In the post-vibration period, the illusion of flexion was present on average for 22% (±0.24% SD) of total time, and illusion of extension for only 2% (±0.06%) of the time. Individuals with longer periods of perceived extension during vibration also experienced longer periods of the flexion after vibration with a correlation of 0.72 (p<0.01).

The perceived speed of the movement aftereffect during the first 30 s after vibration is similar to that of the movement experienced during vibration (Figure 4). Figure 4 also shows that the aftereffect reaches its peak subjective velocity within 30 s after vibration, decreasing thereafter.

Muscle activity shows no consistent relationship with perceptual experience

Results of the main experiment were replicated in a follow-up experiment (N = 7), in which vibration lasted 3 minutes, post-vibration period 2 minutes, and EMG was recorded from the biceps and triceps muscles. EMG from one or the other muscle correlated with perceptual experience in some subjects some of the time, but showed little or no correlation in others (see Table 2 ). There is no consistent pattern present across all individuals. Figure 5 presents data of two participants: Participant 6 (left panels) showed activity in the biceps during extension and little else, and Participant 1 (right panels) showed activity in the triceps during perceived extension and in the biceps during flexion.

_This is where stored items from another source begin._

(** A pointer to a record of the cache is its position. *)
Definition open_pg_tde_get_last_wal_key : M (option nat) :=
  gets (λ w, match wal_key_cache (w_wal w) with [] => None | l => Some (length l - 1)%nat end).

Definition open_pg_tde_get_wal_cache_keys : M (option nat) :=
  gets (λ w, match wal_key_cache (w_wal w) with [] => None | _ => Some 0%nat end).

Definition open_pg_tde_wal_cache_extra_palloc : M unit :=
  modify (λ w, set_wal (mkWalCacheState (wal_key_cache (w_wal w)) true true) w).

Definition set_range_end (l : WalLocation) (r : WALKeyCacheRec) : WALKeyCacheRec :=
  mkWALKeyCacheRec
    (mkWalRange (wr_type (rec_range r)) (wr_key (rec_range r)) (wr_start (rec_range r)) l)
    (rec_crypt_ctx r).

Definition open_pg_tde_add_wal_range_to_cache (range : WalEncryptionRange) : M nat := λ w,
  let cache := wal_key_cache (w_wal w) in
  let wal_rec := mkWALKeyCacheRec range None in
  Ok (length cache)
     (set_wal (mkWalCacheState (alter (set_range_end (wr_start range)) (length cache - 1)%nat cache ++ [wal_rec])
                 false (wal_prealloc_range (w_wal w))) w).

(** ** Files *)

Definition wal_kind : KeyFileKind :=
  mkKeyFileKind OPEN_PG_TDE_WAL_KEY_FILE_MAGIC sizeof_WalKeyFileEntry "could not open WAL key file"
    "WAL key file is corrupted" "WAL key file is corrupted or has wrong version"
    "WAL key file has wrong version" "could not write WAL key file" "could not write WAL key file".

Definition open_pg_tde_open_wal_key_file_basic := key_file_open_basic wal_kind.
Definition open_pg_tde_wal_key_file_header_read := key_file_header_read wal_kind.
Definition open_pg_tde_wal_key_file_header_write := key_file_header_write wal_kind.
Definition open_pg_tde_open_wal_key_file_read := key_file_open_read wal_kind.
Definition open_pg_tde_open_wal_key_file_write := key_file_open_write wal_kind.

Definition open_pg_tde_read_one_wal_key_file_entry (fd : string) (offset : Z)
  : M (option (WalKeyFileEntry * Z)) :=
  r ← key_file_read_entry wal_kind fd offset;
  mret (match r with Some (bs, offset) => Some (WalKeyFileEntry_decode bs, offset) | None => None end).

Definition open_pg_tde_write_one_wal_key_file_entry (fd : string) (entry : WalKeyFileEntry) (offset : Z)
  : M Z := key_file_write_entry wal_kind fd (WalKeyFileEntry_encode entry) offset.

Definition open_pg_tde_read_one_wal_key_file_entry2 (fd : string) (key_index : Z) : M WalKeyFileEntry :=
  let read_pos := i64 (u64 (Z.of_nat sizeof_KeyFileHeader + key_index * sizeof_WalKeyFileEntry)) in
  r ← pg_pread fd sizeof_WalKeyFileEntry read_pos;
  match r with
  | Some bs =>
      if Z.of_nat (length bs) =? sizeof_WalKeyFileEntry then mret (WalKeyFileEntry_decode bs)
      else ereport FATAL "could not find the required key at index in WAL key file"
  | None => ereport FATAL "could not find the required key at index in WAL key file"
  end.

(** [(size - sizeof (WalKeyFileHeader)) / sizeof (WalKeyFileEntry)] *)
Definition keys_in_size (fsize : Z) : Z :=
  u64 (fsize - Z.of_nat sizeof_KeyFileHeader) / sizeof_WalKeyFileEntry.

(** ** Encryption of entries *)

(** The range is preallocated or allocated here, and zeroed in both cases. *)
Definition open_pg_tde_wal_range_from_entry (principal_key : TDEPrincipalKey) (entry : WalKeyFileEntry)
  : M WalEncryptionRange :=
  modify (λ w, set_wal (mkWalCacheState (wal_key_cache (w_wal w)) (wal_prealloc_record (w_wal w)) false) w);;
  key_len ← open_pg_tde_cipher_key_length (wke_cipher entry);
  r ← AesGcmDecrypt (pk_keyData principal_key) (pk_keyLength principal_key)
        (wke_entry_iv entry) (Z.of_nat MAP_ENTRY_IV_SIZE)
        (wal_entry_aad entry)
        (take (Z.to_nat key_len) (wke_encrypted_key_data entry)) (wke_aead_tag entry);
  match r with
  | None => ereport ERROR "Failed to decrypt key, incorrect principal key or corrupted key file"
  | Some kb =>
      mret (mkWalRange (wke_range_type entry)
              (mkInternalKey key_len (wke_cipher entry) (wke_key_base_iv entry)
                 (write_at 0 kb (zeros INTERNAL_KEY_MAX_LEN)))
              (wke_range_start entry) (mkWalLocation MaxXLogRecPtr MaxTimeLineID))
  end.

Definition open_pg_tde_initialize_wal_key_file_entry (principal_key : TDEPrincipalKey)
  (range : WalEncryptionRange) : M WalKeyFileEntry :=
  let key := wr_key range in
  if 32 <? ik_key_len key then ereport ERROR "WAL key length exceeds the WAL key entry size"
  else
    r ← rand_bytes (Z.of_nat MAP_ENTRY_IV_SIZE);
    match r with
    | None => ereport ERROR "could not generate iv for wal key file entry"
    | Some entry_iv =>
        let e := mkWalKeyFileEntry (ik_cipher key) (wr_type range) (ik_base_iv key) (wr_start range)
                   entry_iv (zeros MAP_ENTRY_AEAD_TAG_SIZE) (zeros 32) in
        '(ct, tag) ← AesGcmEncrypt (pk_keyData principal_key) (pk_keyLength principal_key)
                       entry_iv (Z.of_nat MAP_ENTRY_IV_SIZE) (wal_entry_aad e)
                       (take (Z.to_nat (ik_key_len key)) (ik_key key))
                       (Z.of_nat MAP_ENTRY_AEAD_TAG_SIZE);
        mret (mkWalKeyFileEntry (wke_cipher e) (wke_range_type e) (wke_key_base_iv e)
                (wke_range_start e) entry_iv tag (write_at 0 ct (wke_encrypted_key_data e)))
    end.

Definition open_pg_tde_write_wal_key_file_entry (range : WalEncryptionRange)
  (principal_key : TDEPrincipalKey) : M unit :=
  signed_key_Info ← open_pg_tde_sign_principal_key_info principal_key;
  '(fd, _) ← open_pg_tde_open_wal_key_file_write get_wal_key_file_path (Some signed_key_Info) false;
  curr_pos ← lseek_end fd;
  write_entry ← open_pg_tde_initialize_wal_key_file_entry principal_key range;
  open_pg_tde_write_one_wal_key_file_entry fd write_entry curr_pos;;
  CloseTransientFile fd.

(** ** Operations *)

(** The entry before the last one is marked invalid when it starts at the same
    location or later. *)
Definition invalidate_previous_range (fd : string) (last_key_idx : Z) (loc : WalLocation) : M unit :=
  if 0 <? last_key_idx then
    let prev_key_pos := i64 (u64 (Z.of_nat sizeof_KeyFileHeader +
                                  (last_key_idx - 1) * sizeof_WalKeyFileEntry)) in
    r ← pg_pread fd sizeof_WalKeyFileEntry prev_key_pos;
    match r with
    | Some bs =>
        if negb (Z.of_nat (length bs) =? sizeof_WalKeyFileEntry)
        then ereport ERROR "could not read previous WAL key"
        else
          let prev_entry := WalKeyFileEntry_decode bs in
          if 0 <=? wal_location_cmp (wke_range_start prev_entry) loc then
            let prev_entry :=
              mkWalKeyFileEntry (wke_cipher prev_entry) WAL_ENCRYPTION_RANGE_INVALID
                (wke_key_base_iv prev_entry) (wke_range_start prev_entry) (wke_entry_iv prev_entry)
                (wke_aead_tag prev_entry) (wke_encrypted_key_data prev_entry) in
            n ← pg_pwrite fd (WalKeyFileEntry_encode prev_entry) prev_key_pos;
            if negb (n =? sizeof_WalKeyFileEntry)
            then ereport ERROR "could not write invalidated key"
            else mret tt
          else mret tt
    | None => ereport ERROR "could not read previous WAL key"
    end
  else mret tt.

(** The location is stored in the last entry. *)
Definition open_pg_tde_wal_last_range_set_location (loc : WalLocation) : M unit :=
  LWLockAcquire_enc LW_EXCLUSIVE;;
  '(fd, _) ← open_pg_tde_open_wal_key_file_write get_wal_key_file_path None false;
  fsize ← lseek_end fd;
  let last_key_idx := i64 (u64 (keys_in_size fsize - 1)) in
  let write_pos := i64 (u64 (Z.of_nat sizeof_KeyFileHeader + last_key_idx * sizeof_WalKeyFileEntry +
                             Z.of_nat offsetof_range_start)) in
  n ← pg_pwrite fd (WalLocation_encode loc) write_pos;
  (if negb (n =? sizeof_WalLocation) then ereport ERROR "could not write WAL key data file" else mret tt);;
  invalidate_previous_range fd last_key_idx loc;;
  r ← pg_fsync fd;
  (if negb (r =? 0) then ereport data_sync_elevel_ERROR "could not fsync file" else mret tt);;
  LWLockRelease_enc;;
  CloseTransientFile fd.

Context {PKS : PrincipalKeys}.

(** Returns the range that the code stores through its pointer argument. *)
Definition open_pg_tde_create_wal_range (type key_len : Z) : M WalEncryptionRange :=
  LWLockAcquire_enc LW_EXCLUSIVE;;
  pk ← GetPrincipalKey GLOBAL_DATA_TDE_OID LW_EXCLUSIVE;
  match pk with
  | None => ereport ERROR "principal key not configured"
  | Some principal_key =>
      c ← TdeCipherByKeyLen tde_registry key_len;
      key ← open_pg_tde_generate_internal_key (tc_id c);
      let range := mkWalRange type key (mkWalLocation InvalidXLogRecPtr 0)
                     (mkWalLocation MaxXLogRecPtr MaxTimeLineID) in
      open_pg_tde_write_wal_key_file_entry range principal_key;;
      LWLockRelease_enc;;
      mret range
  end.

Definition open_pg_tde_read_last_wal_range : M (option WalEncryptionRange) :=
  LWLockAcquire_enc LW_EXCLUSIVE;;
  pk ← GetPrincipalKey GLOBAL_DATA_TDE_OID LW_EXCLUSIVE;
  match pk with
  | None => LWLockRelease_enc;; mret None
  | Some principal_key =>
      r ← open_pg_tde_open_wal_key_file_read get_wal_key_file_path false;
      match r with
      | None => ereport PANIC "unreachable: missing files are not ignored"
      | Some (fd, _) =>
          fsize ← lseek_end fd;
          if fsize =? Z.of_nat sizeof_KeyFileHeader then
            LWLockRelease_enc;; CloseTransientFile fd;; mret None
          else
            let file_idx := i32 (keys_in_size fsize - 1) in
            entry ← open_pg_tde_read_one_wal_key_file_entry2 fd file_idx;
            range ← open_pg_tde_wal_range_from_entry principal_key entry;
            LWLockRelease_enc;;
            CloseTransientFile fd;;
            mret (Some range)
      end
  end.

Definition stub_range : WalEncryptionRange :=
  mkWalRange WAL_ENCRYPTION_RANGE_INVALID
    (mkInternalKey 0 0 (zeros INTERNAL_KEY_IV_LEN) (zeros INTERNAL_KEY_MAX_LEN))
    (mkWalLocation InvalidXLogRecPtr 0) (mkWalLocation MaxXLogRecPtr MaxTimeLineID).

(** Ranges in use that start at the given location or later. *)
Definition fetch_wanted (start : WalLocation) (entry : WalKeyFileEntry) : bool :=
  negb (wke_range_type entry =? WAL_ENCRYPTION_RANGE_INVALID) &&
  wal_location_valid (wke_range_start entry) &&
  (0 <=? wal_location_cmp (wke_range_start entry) start).

(** The [n] entries from [file_idx] on. *)
Fixpoint fetch_loop (n : nat) (fd : string) (principal_key : TDEPrincipalKey) (file_idx : Z)
  (start : WalLocation) (return_wal_rec : option nat) : M (option nat) :=
  match n with
  | O => mret return_wal_rec
  | S n =>
      entry ← open_pg_tde_read_one_wal_key_file_entry2 fd file_idx;
      if fetch_wanted start entry then
        range ← open_pg_tde_wal_range_from_entry principal_key entry;
        wal_rec ← open_pg_tde_add_wal_range_to_cache range;
        fetch_loop n fd principal_key (file_idx + 1) start
          (match return_wal_rec with Some r => Some r | None => Some wal_rec end)
      else fetch_loop n fd principal_key (file_idx + 1) start return_wal_rec
  end.

Definition open_pg_tde_fetch_wal_keys (start : WalLocation) : M (option nat) :=
  LWLockAcquire_enc LW_SHARED;;
  pk ← GetPrincipalKey GLOBAL_DATA_TDE_OID LW_SHARED;
  match pk with
  | None => LWLockRelease_enc;; mret None
  | Some principal_key =>
      r ← open_pg_tde_open_wal_key_file_read get_wal_key_file_path false;
      match r with
      | None => ereport PANIC "unreachable: missing files are not ignored"
      | Some (fd, _) =>
          fsize ← lseek_end fd;
          let keys_count := i32 (keys_in_size fsize) in
          if keys_count =? 0 then
            wal_rec ← open_pg_tde_add_wal_range_to_cache stub_range;
            LWLockRelease_enc;;
            CloseTransientFile fd;;
            mret (Some wal_rec)
          else
            return_wal_rec ← fetch_loop (Z.to_nat keys_count) fd principal_key 0 start None;
            LWLockRelease_enc;;
            CloseTransientFile fd;;
            mret return_wal_rec
      end
  end.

Table 2. Correlation coefficients between rms EMG and direction of perceived movement reported at the time.

Participant Triceps BICEPS
Extension Flexion Extension Flexion
1 0.51 −0.25 −0.50 0.90
2 0.25 0.25 0.52 0.36
3 0.38 −0.24 0.30 0.27
4 0.62 −0.49 0.62 −0.48
5 −0.05 0.62 0.08 0.74
6 0.12 −0.06 0.73 −0.40
7 0.83 0.34 −0.82 0.31
Means 0.14 0.02 0.13 0.24

Correlations were calculated for the whole duration of the trial (including both vibration and post-vibration period). Even though some participants [e.g. 1], [4], [5], [7] exhibit a relatively strong association between EMG and perceived movement, it is not always in the same direction, and others show little relationship.

Figure 5. EMG records (top) and perceptual experience (bottom), individual data of two participants.

Figure 5

Black line represents activity in the triceps and illusory extension, and grey line, biceps activity and illusory flexion. Data on the left (Participant 6 from Table 2) show positive correlation between biceps activity and the illusory extension (r = 0.60) and no other associations. Data on the right (Participant 1) show correlation between activity in the triceps and illusory extension (r = 0.51), as well as between the biceps and illusory flexion (r = 0.90).

Discussion

Stimulation of muscle spindles by vibration is known to generate illusions of limb movement in the direction that would stretch the vibrated muscle. We found that prolonged, continuous activation of muscle spindle endings with vibration results in a changing percept. The illusion of elbow extension comes in bursts or waves separated by periods of no illusory movement. Sometimes there is an illusory movement in the opposite direction (flexion), especially after a relatively long period of stimulation. The duration of waves of illusory extension decreases with time, both during ongoing vibration, and in a subsequent application of the same stimulus. With ongoing stimulation, the opposite movement directions cancel out, gradually bringing the average velocity closer to zero. However, perceived speed of movement during individual waves does not decrease. Cessation of stimulation is followed by an aftereffect. This consists of illusory movement in the opposite direction with a similar speed to the vibration-induced movement. The aftereffect lasts longer in individuals who experience longer total periods of movement during adaptation.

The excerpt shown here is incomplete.